Supreme Court Justice Jim Hardesty says Parole and Probation is so far behind in producing the reports judges need to sentence convicted felons, he worries those defendants’ constitutional rights are being violated.
The comments came at the end of a lengthy discussion about the pre-sentence investigation reports and the approaching impact of a new law mandating those reports be produced on even tighter deadlines.
P&P Chief Bernie Curtis told the Advisory Commission on the Administration of Justice that the new law was created to give defense lawyers a heads-up on what their client faces before sentencing so errors and omissions can be fixed. It starts by requiring that the lawyers get the PSI report a week ahead, then moves to 14 days and, by Oct. 1, requires defense counsel to have reports on their clients 30 days before sentencing. That will be pretty much impossible to comply with without added staff, Hardesty said.
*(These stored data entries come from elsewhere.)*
(** * Endpoints *)

(** C5.  When the cache holds no endpoints snapshot under the key of [e],
    [IsEndpointsUpdated e] is true, whatever [e] contains. *)
Theorem unknown_endpoints_are_updated st e :
  snapshot st (endpointsKey e) = None → eval (IsEndpointsUpdated e) st = true.
Proof.
  unfold snapshot, eval, IsEndpointsUpdated, Load, mbind, M_bind, mret, M_ret. simpl.
  destruct (endpoints (lc st) !! endpointsKey e) as [[]|]; done.
Qed.

Lemma length_elems_wf {A} (arrs : gmap loc (list A)) s :
  slice_wf arrs s → length (elems arrs s) = s_len s.
Proof.
  unfold slice_wf, elems. destruct (s_ptr s) as [l|].
  - intros (Hle & a & Ha & Hc). unfold lookup_total, map_lookup_total.
    rewrite Ha. simpl. rewrite length_take. lia.
  - by intros [-> _].
Qed.

Lemma DeepEqual_slice_content {A} `{EqDecision A} (arrs : gmap loc (list A)) x y :
  slice_wf arrs x → slice_wf arrs y →
  content_slice arrs x = content_slice arrs y → DeepEqual_slice arrs x y = true.
Proof.
  intros Hx Hy Hc. unfold DeepEqual_slice.
  assert (is_nil x = is_nil y ∧ elems arrs x = elems arrs y) as [Hn He].
  { unfold content_slice, is_nil, elems in *.
    destruct (s_ptr x), (s_ptr y); try done. split; congruence. }
  assert (s_len x = s_len y) as Hl.
  { by rewrite <- (length_elems_wf arrs x), <- (length_elems_wf arrs y), He. }
  rewrite (bool_decide_eq_true_2 _ Hn), (bool_decide_eq_true_2 _ Hl). simpl.
  destruct (bool_decide (s_ptr x = s_ptr y)); [done|].
  by apply bool_decide_eq_true_2.
Qed.
Lemma matched_by_key (S : list SRow) (X : list Row) (k : list string) :
  shaped td X ->
  filter (isk k)
    (flat_map (fun t => match find (fun s => on_match m t (s_row s)) S with
                        | Some s => when_matched m t (s_row s)
                        | None => [t]
                        end) X)
  = flat_map (fun t => match find_key m k S with
                       | Some s => left_by (s_row s)
                       | None => [t]
                       end) (filter (isk k) X).
Proof.
  intros Hs. induction Hs as [|t X Ht HX IH]; [reflexivity|].
  cbn [flat_map filter]. rewrite filter_app, IH.
  destruct (isk k t) eqn:Ek.
  - cbn [flat_map]. f_equal. rewrite (on_match_find k t S Ek).
    destruct (find_key m k S) as [s|] eqn:F.
    + apply find_key_some in F as [_ Hs']. unfold left_by.
      unfold m at 1. rewrite when_matched_stmt.
      destruct (is_delete (s_row s)); [reflexivity|].
      rewrite (update_row_full td t (s_row s) names_distinct Ht).
      cbn [filter]. rewrite isk_row_of_all. fold (pkey m s). rewrite Hs'.
      now rewrite list_eqb_refl.
    + cbn [filter]. now rewrite Ek.
  - rewrite <- (app_nil_l (flat_map _ (filter (isk k) X))) at 1. f_equal.
    destruct (find (fun s => on_match m t (s_row s)) S) as [s|] eqn:F.
    + apply find_some in F as [_ Hm]. unfold m in Hm.
      rewrite on_match_keys in Hm. fold m in Hm. apply list_eqb_eq in Hm.
      unfold m at 1. rewrite when_matched_stmt.
      destruct (is_delete (s_row s)); [reflexivity|].
      rewrite (update_row_full td t (s_row s) names_distinct Ht).
      cbn [filter]. rewrite isk_row_of_all. rewrite <- Hm.
      unfold isk, is_k in Ek. fold m in Ek. now rewrite Ek.
    + cbn [filter]. now rewrite Ek.
Qed.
The reports detail a defendant’s criminal as well as personal history, family background and other things in an attempt to tell judges how likely the person is to be a danger to society or re-offend.
Curtis said that when AB423 was introduced, his division advised the Legislature it would require adding 21 people to his PSI staff at a cost of $902,000 over the biennium. That fiscal note disappeared when the bill was passed, he said.
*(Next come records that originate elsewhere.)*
Lemma typed_success_iff_witness :
  document_typed sample_headings = true ∧ valid_document sample_headings = true ∧
  document_typed sample_broken = true ∧
  ¬ ∃ out, enhance_data sample_now dedup sample_broken = Ok out.
Proof.
  split_and!; [reflexivity..|].
  intros Hout. apply (typed_success_iff sample_now dedup sample_broken) in Hout.
  - vm_compute in Hout. discriminate.
  - reflexivity.
Defined.

(** Property X6.  On a document of the data model with every
    [chapter_number], [article_number] and [content], in which some chapter
    with an article has no [chapter_title], a run raises the error of the
    missing key [chapter_title]. *)
Theorem missing_title_raises now set_order data :
  document_typed data = true → document_required data = true →
  forallb chapter_titled (list_field "chapters" data) = false →
  enhance_data now set_order data = Err (KeyError "chapter_title").
Proof.
  intros Hty Hreq Htitled.
  destruct (document_typed_inv data Hty) as (d & -> & Hi & Hcs).
  unfold document_required in Hreq. rewrite forallb_forall in Hreq.
  unfold enhance_data. rewrite Hi. simpl.
  rewrite (for_each_some_Err _ _ (KeyError "chapter_title")); [done| |].
  - intros c Hc. destruct (chapter_titled c) eqn:Ht.
    + left. pose proof (enhance_chapter_typed set_order c (Hcs c Hc)) as H.
      destruct (enhance_chapter set_order c) as [c'|e]; [by eexists|].
      destruct H as [_ [H|H]]; [rewrite Hreq in H|]; congruence.
    + right. apply enhance_chapter_untitled; auto.
  - destruct (forallb_false_In chapter_titled
                (list_field "chapters" (JObj d)) Htitled) as (c & Hc & Ht).
    exists c. split; [done|]. apply enhance_chapter_untitled; auto.
Qed.

Lemma missing_title_raises_witness :
  document_typed sample_untitled = true ∧ document_required sample_untitled = true ∧
  enhance_data sample_now dedup sample_untitled = Err (KeyError "chapter_title").
Proof.
  split_and!; [reflexivity..|].
  apply (missing_title_raises sample_now dedup sample_untitled); reflexivity.
Defined.

(** Property X7.  The chapters are processed in the order of the document
    and the first error ends the run: when the chapters before [c] are
    enhanced without an error and [c] raises [e], the run raises [e],
    whatever the later chapters and the metadata are. *)
Theorem first_error_wins now set_order data cs1 c cs2 e :
  list_field "chapters" data = cs1 ++ c :: cs2 →
  Forall (fun x => ∃ y, enhance_chapter set_order x = Ok y) cs1 →
  enhance_chapter set_order c = Err e →
  enhance_data now set_order data = Err e.
Proof.
  intros Hl Hcs1 Hc.
  assert (∃ x l, cs1 ++ c :: cs2 = x :: l) as (x & l & Hxl).
  { destruct cs1; simpl; eauto. }
  rewrite Hxl in Hl. apply list_field_cons_inv in Hl as (d & -> & Hd).
  unfold enhance_data, dict_get_default. rewrite Hd, <- Hxl. simpl.
  rewrite (for_each_app_Err _ cs1 c cs2 e); [done| |done].
  intros y Hy. rewrite Forall_forall in Hcs1. apply Hcs1.
  by apply list_elem_of_In.
Qed.

Lemma first_error_wins_witness :
  enhance_data sample_now dedup sample_mixed = Err (KeyError "chapter_number").
Proof.
  apply (first_error_wins sample_now dedup sample_mixed [sample_chapter]
           (JObj [("chapter_title", JStr "Penalties")]) [JInt 5]).
  - reflexivity.
  - constructor; [|constructor]. eexists. vm_compute. reflexivity.
  - reflexivity.
Defined.

(** Property X8.  On a document of the data model with all the fields the
    chapters need, whose [metadata] is there and is no mapping, a run raises
    a type error (after it has gone through all the chapters). *)
Theorem metadata_not_mapping now set_order data :
  document_typed data = true → document_required data = true →
  forallb chapter_titled (list_field "chapters" data) = true →
  metadata_typed data = false →
  enhance_data now set_order data = Err TypeError.
Proof.
  intros Hty Hreq Htitled Hmd.
  destruct (chapters_loop_Ok set_order data Hty Hreq Htitled) as [cs' Hcs'].
  destruct (document_typed_inv data Hty) as (d & -> & Hi & _).
  unfold enhance_data. rewrite Hi. simpl. rewrite Hcs'. simpl.
  unfold metadata_typed in Hmd. unfold dict_getitem. dict_simpl.
  destruct (dict_get "metadata" d) as [m|] eqn:Hm; [|done].
  dict_simpl. rewrite Hm. by destruct m.
Qed.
Douglas County District Attorney Mark Jackson pointed out that, before the 2013 Legislature, the commission sent a letter to Gov. Brian Sandoval saying P&P was understaffed and underfunded to do its job. He said the new law will compound that problem and suggested a similar letter to the Interim Finance Committee urging it to do something about P&P’s staffing needs.
One of the problems in getting the reports done is the lack of dispositions detailing these defendants’ criminal histories, Curtis said. Some courts, he said, simply aren’t filing those dispositions, making it difficult to complete reports.
Hardesty asked him for a report spelling out which courts aren’t following the rules, saying the Supreme Court has the power to fix that.